Lemma GenerateAgentCert_write_spec id c k fs :
  ValidateAgentID id = None →
  wp (GenerateAgentCert_write s id c k) fs (λ r fs', only_agent id fs fs' ∧
    (∀ ck, r = Ok ck → ck = (c, k) ∧ has_pair id c k fs') ∧
    (∀ p, is_Some (fs_files fs !! p) → is_Some (fs_files fs' !! p))).
Proof.
  intros Hid. unfold GenerateAgentCert_write.
  assert (GetAgentCertPath s id ≠ GetAgentKeyPath s id) as Hne by by apply suffix_ne.
  wp_steps. apply wp_ensureDirectory; [done|]. intros fs1 Ef Ed. wp_steps.
  apply wp_writeCert.
  { intros e. split; [split; [done|intros; by rewrite Ef]|]. split; [done|intros p; by rewrite Ef]. }
  wp_steps. rewrite Clean_cert by done.
  apply wp_writeKey; simpl.
  - intros e. split; [|split; [done|]].
    + split; [done|]. intros p H1 H2. simpl. by rewrite lookup_insert_ne, Ef.
    + intros p Hp. simpl. rewrite lookup_insert_is_Some', Ef. auto.
  - wp_steps. rewrite Clean_key by done. split; [|split].
    + split; [done|]. intros p H1 H2. simpl. by rewrite !lookup_insert_ne, Ef.
    + intros ck [= <-]. split; [done|]. split; simpl; [by rewrite lookup_insert_ne, lookup_insert_eq|].
      by rewrite lookup_insert_eq.
    + intros p Hp. simpl. rewrite !lookup_insert_is_Some', Ef. auto.
Qed.

(** The certificate of an agent, issued by the CA on disk. *)
Definition agent_cert (id : string) (now : Z) (c : Certificate) (k : nat) (fs : CertFS) : Prop :=
  PublicKey c = k ∧ CommonName (body c) = id ∧ t_ExtKeyUsage (body c) = [ClientAuth] ∧
  IsCA (body c) = false ∧ NotBefore (body c) = now ∧ NotAfter (body c) = (now + 365 * 24 * hour)%Z ∧
  ∃ ca, fs_files fs !! Clean (CaCertPath s) = Some (CertFile ca) ∧
    fs_files fs !! Clean (CaKeyPath s) = Some (KeyFile true (PublicKey ca)) ∧ issued_by ca c.

Lemma GenerateAgentCert_make_spec rnd now id fs :
  wp (GenerateAgentCert_make s rnd now id) fs (λ r fs', fs' = fs ∧
    ∀ c k, r = Ok (c, k) → rnd_key rnd = Ok k ∧ agent_cert id now c k fs).
Proof.
  unfold GenerateAgentCert_make. wp_steps. eapply wp_mono; [apply loadCA_spec|].
  intros [[ca sk]|e] fs' [-> Hca]; [|done]. destruct (Hca _ _ eq_refl) as [Hc Hk].
  eapply wp_mono; [apply generate_spec|]. intros r fs' [-> Hr]. split; [done|].
  intros c k ->. destruct Hr as (Hkey & Epk & [n Eb] & Hi & Esk). split; [done|]. subst sk.
  unfold agent_cert. rewrite Eb. split_and!; try done. by exists ca.
Qed.

Lemma GenerateAgentCert_spec rnd now id fs :
  ValidateAgentID id = None →
  wp (GenerateAgentCert s rnd now id) fs (λ r fs', only_agent id fs fs' ∧
    (∀ c k, r = Ok (c, k) → has_pair id c k fs' ∧ agent_cert id now c k fs) ∧
    (∀ p, is_Some (fs_files fs !! p) → is_Some (fs_files fs' !! p))).
Proof.
  intros Hid. unfold GenerateAgentCert. wp_steps.
  eapply wp_mono; [apply GenerateAgentCert_make_spec|]. intros [[c k]|e] fs1 [-> Hc]; [|done].
  destruct (Hc _ _ eq_refl) as [_ Hac].
  eapply wp_mono; [by apply GenerateAgentCert_write_spec|]. intros r fs' (H1 & H2 & H3).
  split_and!; try done. intros c' k' E. destruct (H2 _ E) as [[= -> ->] ?]. done.
Qed.

Lemma has_pair_exists id c k fs :
  ValidateAgentID id = None → has_pair id c k fs → AgentCertExists s id fs = Ret true fs.
Proof.
  intros Hid [Hc Hk]. rewrite AgentCertExists_run. unfold cert_on_disk. rewrite Clean_cert, Clean_key by done.
  unfold path_exists. by rewrite Hc, Hk, !(bool_decide_eq_true_2 (is_Some _)) by by eexists.
Qed.

(** Files and directories only ever appear. *)
Definition grows (fs fs' : CertFS) : Prop :=
  fs_dirs fs ⊆ fs_dirs fs' ∧ ∀ p, is_Some (fs_files fs !! p) → is_Some (fs_files fs' !! p).

Lemma grows_refl fs : grows fs fs.
Proof. by split. Qed.

Lemma grows_exists p fs fs' : grows fs fs' → path_exists p fs = true → path_exists p fs' = true.
Proof.
  intros [Hd Hf]. unfold path_exists. rewrite !orb_true_iff, !bool_decide_eq_true. set_solver.
Qed.

(** One provisioning of an agent. *)
Lemma GenerateAgentCertIfNotExists_spec rnd now id fs :
  ValidateAgentID id = None →
  wp (GenerateAgentCertIfNotExists s rnd now id) fs (λ r fs',
    grows fs fs' ∧ only_agent id fs fs' ∧
    match r with
    | Ok None => AgentCertExists s id fs = Ret true fs ∧ fs' = fs
    | Ok (Some (c, k)) => AgentCertExists s id fs = Ret false fs ∧
        AgentCertExists s id fs' = Ret true fs' ∧ has_pair id c k fs' ∧ agent_cert id now c k fs
    | Err _ => AgentCertExists s id fs = Ret false fs
    end).
Proof.
  intros Hid. unfold GenerateAgentCertIfNotExists. wp_steps. unfold wp at 1.
  rewrite AgentCertExists_run. destruct (cert_on_disk id fs); [done|]. wp_steps.
  eapply wp_mono; [by apply GenerateAgentCert_spec|]. intros [[c k]|e] fs' (Ho & Hok & Hg).
  - wp_steps. destruct (Hok _ _ eq_refl) as [Hp Hc]. split; [split; [apply Ho|done]|]. split; [done|].
    split; [done|]. split; [by eapply has_pair_exists|done].
  - split; [split; [apply Ho|done]|]. done.
Qed.
End Agents.

(** ** The CA and the server certificate *)

Section Ensure.
Context (s : Service).

(** The files of a key pair certified by [ca], [None] for self-signed. *)
Definition pair_at (certPath keyPath : string) (c : Certificate) (k : nat) (fs : CertFS) : Prop :=
  fs_files fs !! Clean certPath = Some (CertFile c) ∧ fs_files fs !! Clean keyPath = Some (KeyFile true k).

Task statement ▸
All of the records above must be reproduced exactly.

Worked solution ▸
Lemma GenerateAgentCert_write_spec id c k fs :
  ValidateAgentID id = None →
  wp (GenerateAgentCert_write s id c k) fs (λ r fs', only_agent id fs fs' ∧
    (∀ ck, r = Ok ck → ck = (c, k) ∧ has_pair id c k fs') ∧
    (∀ p, is_Some (fs_files fs !! p) → is_Some (fs_files fs' !! p))).
Proof.
  intros Hid. unfold GenerateAgentCert_write.
  assert (GetAgentCertPath s id ≠ GetAgentKeyPath s id) as Hne by by apply suffix_ne.
  wp_steps. apply wp_ensureDirectory; [done|]. intros fs1 Ef Ed. wp_steps.
  apply wp_writeCert.
  { intros e. split; [split; [done|intros; by rewrite Ef]|]. split; [done|intros p; by rewrite Ef]. }
  wp_steps. rewrite Clean_cert by done.
  apply wp_writeKey; simpl.
  - intros e. split; [|split; [done|]].
    + split; [done|]. intros p H1 H2. simpl. by rewrite lookup_insert_ne, Ef.
    + intros p Hp. simpl. rewrite lookup_insert_is_Some', Ef. auto.
  - wp_steps. rewrite Clean_key by done. split; [|split].
    + split; [done|]. intros p H1 H2. simpl. by rewrite !lookup_insert_ne, Ef.
    + intros ck [= <-]. split; [done|]. split; simpl; [by rewrite lookup_insert_ne, lookup_insert_eq|].
      by rewrite lookup_insert_eq.
    + intros p Hp. simpl. rewrite !lookup_insert_is_Some', Ef. auto.
Qed.

(** The certificate of an agent, issued by the CA on disk. *)
Definition agent_cert (id : string) (now : Z) (c : Certificate) (k : nat) (fs : CertFS) : Prop :=
  PublicKey c = k ∧ CommonName (body c) = id ∧ t_ExtKeyUsage (body c) = [ClientAuth] ∧
  IsCA (body c) = false ∧ NotBefore (body c) = now ∧ NotAfter (body c) = (now + 365 * 24 * hour)%Z ∧
  ∃ ca, fs_files fs !! Clean (CaCertPath s) = Some (CertFile ca) ∧
    fs_files fs !! Clean (CaKeyPath s) = Some (KeyFile true (PublicKey ca)) ∧ issued_by ca c.

Lemma GenerateAgentCert_make_spec rnd now id fs :
  wp (GenerateAgentCert_make s rnd now id) fs (λ r fs', fs' = fs ∧
    ∀ c k, r = Ok (c, k) → rnd_key rnd = Ok k ∧ agent_cert id now c k fs).
Proof.
  unfold GenerateAgentCert_make. wp_steps. eapply wp_mono; [apply loadCA_spec|].
  intros [[ca sk]|e] fs' [-> Hca]; [|done]. destruct (Hca _ _ eq_refl) as [Hc Hk].
  eapply wp_mono; [apply generate_spec|]. intros r fs' [-> Hr]. split; [done|].
  intros c k ->. destruct Hr as (Hkey & Epk & [n Eb] & Hi & Esk). split; [done|]. subst sk.
  unfold agent_cert. rewrite Eb. split_and!; try done. by exists ca.
Qed.

Lemma GenerateAgentCert_spec rnd now id fs :
  ValidateAgentID id = None →
  wp (GenerateAgentCert s rnd now id) fs (λ r fs', only_agent id fs fs' ∧
    (∀ c k, r = Ok (c, k) → has_pair id c k fs' ∧ agent_cert id now c k fs) ∧
    (∀ p, is_Some (fs_files fs !! p) → is_Some (fs_files fs' !! p))).
Proof.
  intros Hid. unfold GenerateAgentCert. wp_steps.
  eapply wp_mono; [apply GenerateAgentCert_make_spec|]. intros [[c k]|e] fs1 [-> Hc]; [|done].
  destruct (Hc _ _ eq_refl) as [_ Hac].
  eapply wp_mono; [by apply GenerateAgentCert_write_spec|]. intros r fs' (H1 & H2 & H3).
  split_and!; try done. intros c' k' E. destruct (H2 _ E) as [[= -> ->] ?]. done.
Qed.

Lemma has_pair_exists id c k fs :
  ValidateAgentID id = None → has_pair id c k fs → AgentCertExists s id fs = Ret true fs.
Proof.
  intros Hid [Hc Hk]. rewrite AgentCertExists_run. unfold cert_on_disk. rewrite Clean_cert, Clean_key by done.
  unfold path_exists. by rewrite Hc, Hk, !(bool_decide_eq_true_2 (is_Some _)) by by eexists.
Qed.

(** Files and directories only ever appear. *)
Definition grows (fs fs' : CertFS) : Prop :=
  fs_dirs fs ⊆ fs_dirs fs' ∧ ∀ p, is_Some (fs_files fs !! p) → is_Some (fs_files fs' !! p).

Lemma grows_refl fs : grows fs fs.
Proof. by split. Qed.

Lemma grows_exists p fs fs' : grows fs fs' → path_exists p fs = true → path_exists p fs' = true.
Proof.
  intros [Hd Hf]. unfold path_exists. rewrite !orb_true_iff, !bool_decide_eq_true. set_solver.
Qed.

(** One provisioning of an agent. *)
Lemma GenerateAgentCertIfNotExists_spec rnd now id fs :
  ValidateAgentID id = None →
  wp (GenerateAgentCertIfNotExists s rnd now id) fs (λ r fs',
    grows fs fs' ∧ only_agent id fs fs' ∧
    match r with
    | Ok None => AgentCertExists s id fs = Ret true fs ∧ fs' = fs
    | Ok (Some (c, k)) => AgentCertExists s id fs = Ret false fs ∧
        AgentCertExists s id fs' = Ret true fs' ∧ has_pair id c k fs' ∧ agent_cert id now c k fs
    | Err _ => AgentCertExists s id fs = Ret false fs
    end).
Proof.
  intros Hid. unfold GenerateAgentCertIfNotExists. wp_steps. unfold wp at 1.
  rewrite AgentCertExists_run. destruct (cert_on_disk id fs); [done|]. wp_steps.
  eapply wp_mono; [by apply GenerateAgentCert_spec|]. intros [[c k]|e] fs' (Ho & Hok & Hg).
  - wp_steps. destruct (Hok _ _ eq_refl) as [Hp Hc]. split; [split; [apply Ho|done]|]. split; [done|].
    split; [done|]. split; [by eapply has_pair_exists|done].
  - split; [split; [apply Ho|done]|]. done.
Qed.
End Agents.

(** ** The CA and the server certificate *)

Section Ensure.
Context (s : Service).

(** The files of a key pair certified by [ca], [None] for self-signed. *)
Definition pair_at (certPath keyPath : string) (c : Certificate) (k : nat) (fs : CertFS) : Prop :=
  fs_files fs !! Clean certPath = Some (CertFile c) ∧ fs_files fs !! Clean keyPath = Some (KeyFile true k).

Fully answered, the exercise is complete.